White Cheddar Mac and Cheese is super creamy and filled with rich, decadent flavor. This pasta recipe is the perfect comforting side dish for potlucks, holidays or even weeknight dinners!
Cook the 16 ounces shell pasta according to the package directions until it is just al dente. Drain the pasta and drizzle a small amount of oil over them, toss the oil in the noodles to keep them from sticking together and set aside.
In a large pot, melt ½ cup unsalted butter over medium heat. Whisk in ½ cup all-purpose flour to create a roux. Gradually pour in 2 cups whole milk and 2 cups heavy whipping cream. Continue to stir while bringing everything up to temp and thickening the sauce.
Add in 4 cups sharp white cheddar cheese,1 teaspoon salt, ½ teaspoon pepper,½ teaspoon garlic powder, ½ teaspoon onion powder, and cooked pasta. Stir to incorporate everything well and remove from heat.
For the bread crumb topping
Preheat oven to 400 degrees fahrenheit. Line a baking sheet with parchment paper.

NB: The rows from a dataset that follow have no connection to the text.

(** C7 as worded fails: with PORT=abc on a development host the Vite
    branch is taken, its failure is caught and the static server is
    installed, yet [server.listen] is handed [NaN] and throws: the
    process ends with status 1 and never reaches [Listening]. *)
Lemma vite_failure_bad_port :
  let p := boot bad_port_env None (Some bare_error) in
  devBranch bad_port_env = true /\
  content p = Static /\
  listenPort p = Some None /\
  exited p = Some 1 /\
  lifecycle (step p Bound) = Stopped /\
  forall evs, lifecycle (run p evs) <> Listening.
Proof.
  cbv zeta. repeat split.
  intros evs.
  rewrite (run_exited evs (boot bad_port_env None (Some bare_error)) 1);
    [discriminate | reflexivity].
Qed.

(** C6, as the code has it.  In a process that runs the development
    pipeline, every error reported through the pipeline's logger is
    logged by Vite's own logger and then ends the process with exit
    status 1.  An error raised while a page is rendered, whether by
    reading the shell document or by the HTML post-processor, is handed
    to the stack-trace fix-up and then passed to [next]; the catch-all
    does nothing else with it. *)
Theorem vite_errors (p : proc) (msg : jsstring) :
  exited p = None -> content p = ViteDev ->
  let p' := step p (ViteError msg) in
  viteLog p' = viteLog p ++ [msg]
  /\ exited p' = Some 1
  /\ lifecycle p' = Stopped
  /\ (forall url nanoid transformIndexHtml e,
        Vite.catchAll url (Vite.Err e) nanoid transformIndexHtml
        = [Vite.SsrFixStacktrace e; Vite.NextErr e])
  /\ (forall url template nanoid transformIndexHtml e,
        transformIndexHtml url
          (Vite.replaceFirst template
             (js "src=" ++ Vite.dquote ++ js "/src/main.tsx" ++ Vite.dquote)
             (js "src=" ++ Vite.dquote ++ js "/src/main.tsx?v=" ++ nanoid))
        = Vite.Err e ->
        Vite.catchAll url (Vite.Ok template) nanoid transformIndexHtml
        = [Vite.SsrFixStacktrace e; Vite.NextErr e]).
Proof.
  intros Hp Hc. cbv zeta. unfold step. rewrite Hp, Hc.
  repeat split.
  intros url template nanoid tr e H. unfold Vite.catchAll. now rewrite H.
Qed.

Lemma vite_errors_witness :
  exited (step (step (boot replit_env None None) Bound)
            (ViteError transform_failure)) = Some 1.
Proof.
  exact (proj1 (proj2
           (vite_errors (step (boot replit_env None None) Bound)
              transform_failure eq_refl eq_refl))).
Defined.

(** C6 as worded fails: in a listening development process an error
    reported by the transform pipeline is not turned into a response
    while the process lives on; the process stops with status 1. *)
Lemma vite_error_is_fatal :
  let p := step (boot replit_env None None) Bound in
  content p = ViteDev /\ lifecycle p = Listening /\
  lifecycle (step p (ViteError transform_failure)) = Stopped /\
  exited (step p (ViteError transform_failure)) = Some 1.
Proof. vm_compute. repeat split. Qed.

(** ** The race between the drain and the grace period *)

Section ShutdownRace.

Variable t0 : N.

Lemma Forall_keep {A : Type} (P : A -> Prop) (f : A -> bool) (l : list A) :
  Forall P l -> Forall P (List.filter f l).
Proof.
  induction 1 as [| x l Hx _ IH]; simpl; [constructor |].
  destruct (f x); [constructor |]; assumption.
Qed.

Lemma not_due (t : N) (p : proc) :
  Forall (fun d => (t0 + 10000 <= d)%N) (timers p) ->
  (t < t0 + 10000)%N -> due t p = false.
Proof.
  unfold due. induction 1 as [| d ds Hd _ IH]; intros Ht; [reflexivity |].
  cbn [existsb]. rewrite (IH Ht).
  destruct (N.leb_spec d t); [lia | reflexivity].
Qed.

Lemma waiting_step (a : N) (p : proc) (ev : event) :
  waiting t0 a p -> quiet ev = true ->
  (a + elapsed [ev] < 10000)%N ->
  waiting t0 (a + elapsed [ev]) (step p ev).
Proof.
  intros (He & Hn & Hc & Hk & Ht) Hq Ha. unfold step. rewrite He.
  destruct ev as [| s | | d | | |]; try discriminate Hq; cbn [elapsed] in *.
  - unfold onListening.
    destruct (listenPort p); repeat split; simpl; auto; rewrite Hn; lia.
  - repeat split; simpl; auto; try (rewrite Hn; lia); try lia.
    apply Forall_app. split; [exact Ht |].
    constructor; [lia | constructor].
  - rewrite (not_due _ p Ht) by lia.
    repeat split; simpl; auto; try lia.
    now apply Forall_keep.
Qed.

Lemma waiting_run (evs : list event) :
  forall (a : N) (p : proc),
    waiting t0 a p -> forallb quiet evs = true ->
    (a + elapsed evs < 10000)%N ->
    waiting t0 (a + elapsed evs) (run p evs).
Proof.
  induction evs as [| ev evs IH]; intros a p Hw Hq Ha.
  - simpl. now rewrite N.add_0_r.
  - cbn [forallb] in Hq. apply andb_true_iff in Hq as [Hq1 Hq2].
    assert (He : elapsed (ev :: evs) = (elapsed [ev] + elapsed evs)%N).
    { destruct ev; simpl; lia. }
    rewrite He in *. rewrite run_cons, N.add_assoc.
    apply IH; [apply waiting_step; [assumption | assumption | lia]
              | assumption | lia].
Qed.

Lemma due_at (t : N) (p : proc) :
  In (t0 + 10000)%N (timers p) -> (t0 + 10000 <= t)%N -> due t p = true.
Proof.
  intros Hin Ht. unfold due. apply existsb_exists.
  exists (t0 + 10000)%N. split; [exact Hin |]. now apply N.leb_le.
Qed.

Lemma doomed_step (a : N) (p : proc) (ev : event) :
  doomed t0 a p -> ev <> Drained ->
  doomed t0 (a + elapsed [ev]) (step p ev)
  \/ exited (step p ev) = Some 1.
Proof.
  intros [He | (He & Hn & Ha & Hin)] Hev.
  - right. now rewrite (step_exited p 1 ev He).
  - unfold step. rewrite He.
    destruct ev as [| s | | d | e | r | m]; cbn [elapsed].
    + left. right. rewrite N.add_0_r. unfold onListening.
      destruct (listenPort p); repeat split; simpl; auto.
    + left. right. rewrite N.add_0_r. repeat split; simpl; auto.
      apply in_or_app. now left.
    + contradiction.
    + destruct (N.lt_ge_cases (a + d) 10000) as [Hlt | Hge].
      * destruct (due (now p + d) p); [right; reflexivity |].
        left. right. rewrite N.add_0_r. repeat split; simpl; auto; try lia.
        apply filter_In. split; [exact Hin |]. apply N.ltb_lt. lia.
      * rewrite (due_at _ p Hin) by lia. right. reflexivity.
    + right. reflexivity.
    + right. reflexivity.
    + destruct (content p); [left; right | right; reflexivity | left; right];
        rewrite N.add_0_r; repeat split; auto.
Qed.

Lemma doomed_run (evs : list event) :
  forall (a : N) (p : proc),
    doomed t0 a p -> ~ In Drained evs ->
    doomed t0 (a + elapsed evs) (run p evs).
Proof.
  induction evs as [| ev evs IH]; intros a p Hd Hn.
  - simpl. now rewrite N.add_0_r.
  - assert (He : elapsed (ev :: evs) = (elapsed [ev] + elapsed evs)%N).
    { destruct ev; simpl; lia. }
    rewrite He, run_cons, N.add_assoc.
    apply IH; [| intros H; apply Hn; now right].
    destruct (doomed_step a p ev Hd) as [H | H].
    + intros ->. apply Hn. now left.
    + exact H.
    + now left.
Qed.

Lemma forced_step (p : proc) (ev : event) : forced p -> forced (step p ev).
Proof. intros [He Hl]. rewrite (step_exited p 1 ev He). now split. Qed.

Lemma timed_step (a : N) (p : proc) (ev : event) :
  timed t0 a p -> quiet ev = true ->
  timed t0 (a + elapsed [ev]) (step p ev) \/ forced (step p ev).
Proof.
  intros [Hf | (He & Hn & Ha & Hin)] Hq.
  - right. now apply forced_step.
  - unfold step. rewrite He.
    destruct ev as [| s | | d | | |]; try discriminate Hq; cbn [elapsed].
    + left. right. rewrite N.add_0_r. unfold onListening.
      destruct (listenPort p); repeat split; simpl; auto.
    + left. right. rewrite N.add_0_r. repeat split; simpl; auto.
      apply in_or_app. now left.
    + destruct (N.lt_ge_cases (a + d) 10000) as [Hlt | Hge].
      * destruct (due (now p + d) p).
        -- right. split; [reflexivity |]. simpl. apply in_or_app.
           right. now left.
        -- left. right. rewrite N.add_0_r.
           repeat split; simpl; auto; try lia.
           apply filter_In. split; [exact Hin |]. apply N.ltb_lt. lia.
      * rewrite (due_at _ p Hin) by lia. right.
        split; [reflexivity |]. simpl. apply in_or_app. right. now left.
Qed.

Lemma timed_run (evs : list event) :
  forall (a : N) (p : proc),
    timed t0 a p -> forallb quiet evs = true ->
    timed t0 (a + elapsed evs) (run p evs).
Proof.
  induction evs as [| ev evs IH]; intros a p Hd Hq.
  - simpl. now rewrite N.add_0_r.
  - cbn [forallb] in Hq. apply andb_true_iff in Hq as [Hq1 Hq2].
    assert (He : elapsed (ev :: evs) = (elapsed [ev] + elapsed evs)%N).
    { destruct ev; simpl; lia. }
    rewrite He, run_cons, N.add_assoc.
    apply IH; [| exact Hq2].
    destruct (timed_step a p ev Hd Hq1) as [H | H]; [exact H | now left].
Qed.

End ShutdownRace.

(** C8.  Let the first signal reach a running process with no timer
    pending.  The process is then [ShuttingDown] with one timer, due
    10 seconds later.  If the drain completes while less than 10 seconds
    have passed (after any further signals, passing of time or the bind)
    the close callback logs and the process exits with status 0.  If
    10 seconds pass with nothing but further signals, time and the bind,
    the timer's callback logs and the process exits with status 1.  If
    no drain completes and 10 seconds or more pass, the process has
    exited with status 1, whatever else happened meanwhile. *)
Theorem shutdown_race (p : proc) (s : signal) :
  exited p = None -> timers p = [] ->
  let p1 := step p (Signal s) in
  lifecycle p1 = ShuttingDown
  /\ timers p1 = [(now p + 10000)%N]
  /\ (forall evs,
        forallb quiet evs = true -> (elapsed evs < 10000)%N ->
        lifecycle (run p1 evs) = ShuttingDown /\
        exited (run p1 (evs ++ [Drained])) = Some 0 /\
        lifecycle (run p1 (evs ++ [Drained])) = Stopped /\
        log (run p1 (evs ++ [Drained]))
          = log (run p1 evs) ++ [js "HTTP server closed."])
  /\ (forall evs,
        forallb quiet evs = true -> (10000 <= elapsed evs)%N ->
        exited (run p1 evs) = Some 1 /\
        In (js "Forcing shutdown after timeout") (log (run p1 evs)))
  /\ (forall evs,
        ~ In Drained evs -> (10000 <= elapsed evs)%N ->
        exited (run p1 evs) = Some 1 /\
        lifecycle (run p1 evs) = Stopped).
Proof.
  intros Hp Ht. cbv zeta. rewrite (step_signal p s Hp).
  assert (Hw : waiting (now p) 0 (gracefulShutdown s p)).
  { repeat split; simpl; auto; try lia. rewrite Ht. simpl.
    constructor; [lia | constructor]. }
  assert (Hd : doomed (now p) 0 (gracefulShutdown s p)).
  { right. repeat split; simpl; auto; try lia. rewrite Ht. now left. }
  split; [| split; [| split; [| split]]].
  - unfold lifecycle. simpl. now rewrite Hp.
  - simpl. now rewrite Ht.
  - intros evs Hq He.
    destruct (waiting_run (now p) evs 0 _ Hw Hq) as (H1 & _ & H3 & H4 & _);
      [lia |].
    rewrite run_snoc. unfold lifecycle, step. rewrite H1, H3.
    destruct (Nat.ltb_spec 0 (closeCallbacks (run (gracefulShutdown s p) evs)));
      [| lia].
    repeat split.
  - intros evs Hq He.
    assert (Hd' : timed (now p) 0 (gracefulShutdown s p)).
    { right. repeat split; simpl; auto; try lia. rewrite Ht. now left. }
    destruct (timed_run (now p) evs 0 _ Hd' Hq) as [H | (_ & _ & H & _)];
      [exact H | lia].
  - intros evs Hn He.
    destruct (doomed_run (now p) evs 0 _ Hd Hn) as [H | (_ & _ & H & _)];
      [| lia].
    unfold lifecycle. rewrite H. split; reflexivity.
Qed.

Lemma shutdown_race_witness :
  exited (run (step (step (boot prod_env None None) Bound) (Signal SIGTERM))
            ([Advance 4000; Signal SIGINT; Advance 5999] ++ [Drained]))
    = Some 0 /\
  exited (run (step (step (boot prod_env None None) Bound) (Signal SIGTERM))
            [Advance 4000; Signal SIGINT; Advance 6000])
    = Some 1.
Proof.
  pose proof (shutdown_race (step (boot prod_env None None) Bound) SIGTERM
                eq_refl eq_refl) as (_ & _ & Hdrain & _ & Hforce).
  split.
  - refine (proj1 (proj2 (Hdrain [Advance 4000; Signal SIGINT; Advance 5999]
                            eq_refl _))).
    vm_compute. reflexivity.
  - refine (proj1 (Hforce [Advance 4000; Signal SIGINT; Advance 6000] _ _)).
    + intros [H | [H | [H | []]]]; discriminate H.
    + vm_compute. discriminate.
Defined.

(* ===================================================================== *)
(** * Further properties of the process                                    *)
(* ===================================================================== *)

Section LifecycleFacts.

Ltac split_if :=
  repeat match goal with
         | |- context [if ?b then _ else _] => destruct b eqn:?; simpl
         | |- context [match ?o with Some _ => _ | None => _ end] =>
             destruct o eqn:?; simpl
         end.

Lemma step_log (p : proc) (ev : event) :
  exists more, log (step p ev) = log p ++ more /\ (length more <= 1)%nat.
Proof.
  destruct p as [n l c v ct lp li cr cc ts ex]. unfold step. simpl.
  destruct ex; [exists []; split; [now rewrite app_nil_r | simpl; lia] |].
  destruct ev; simpl; unfold onListening, due; simpl; split_if;
    try (eexists; split; [reflexivity | simpl; lia]);
    try (exists []; split; [now rewrite app_nil_r | simpl; lia]).
  all: destruct ct; simpl;
    exists []; split; try (now rewrite app_nil_r); simpl; lia.
Qed.

Lemma step_console (p : proc) (ev : event) :
  exists more, console (step p ev) = console p ++ more.
Proof.
  destruct p as [n l c v ct lp li cr cc ts ex]. unfold step. simpl.
  destruct ex; [exists []; now rewrite app_nil_r |].
  destruct ev; simpl; unfold onListening, due; simpl; split_if;
    try (eexists; reflexivity);
    try (exists []; now rewrite app_nil_r).
  all: destruct ct; simpl; exists []; now rewrite app_nil_r.
Qed.

Lemma lifecycle_step (p : proc) (ev : event) :
  (rank (lifecycle p) <= rank (lifecycle (step p ev)))%nat.
Proof.
  destruct p as [n l c v ct lp li cr cc ts ex]. unfold step, lifecycle. simpl.
  destruct ex; [simpl; lia |].
  destruct ev; simpl; unfold onListening, due; simpl.
  - destruct lp, cr, li; simpl; lia.
  - destruct cr, li; simpl; lia.
  - destruct cr, (0 <? cc)%nat, li; simpl; lia.
  - destruct (existsb _ _), cr, li; simpl; lia.
  - destruct cr, li; simpl; lia.
  - destruct cr, li; simpl; lia.
  - destruct ct, cr, li; simpl; lia.
Qed.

In a bowl, mix together 1 cup Italian breadcrumbs, melted 3 tablespoons unsalted butter,1 teaspoon dried parsley, 1 teaspoon dried oregano, salt and pepper to taste. Stir to mix well.
Spread the breadcrumb mixture evenly across the baking sheet and bake for 5-8 minutes or until the breadcrumbs are golden brown and crispy.
Serve the mac and cheese with the breadcrumbs sprinkled over the top. Add more salt and pepper to taste and enjoy!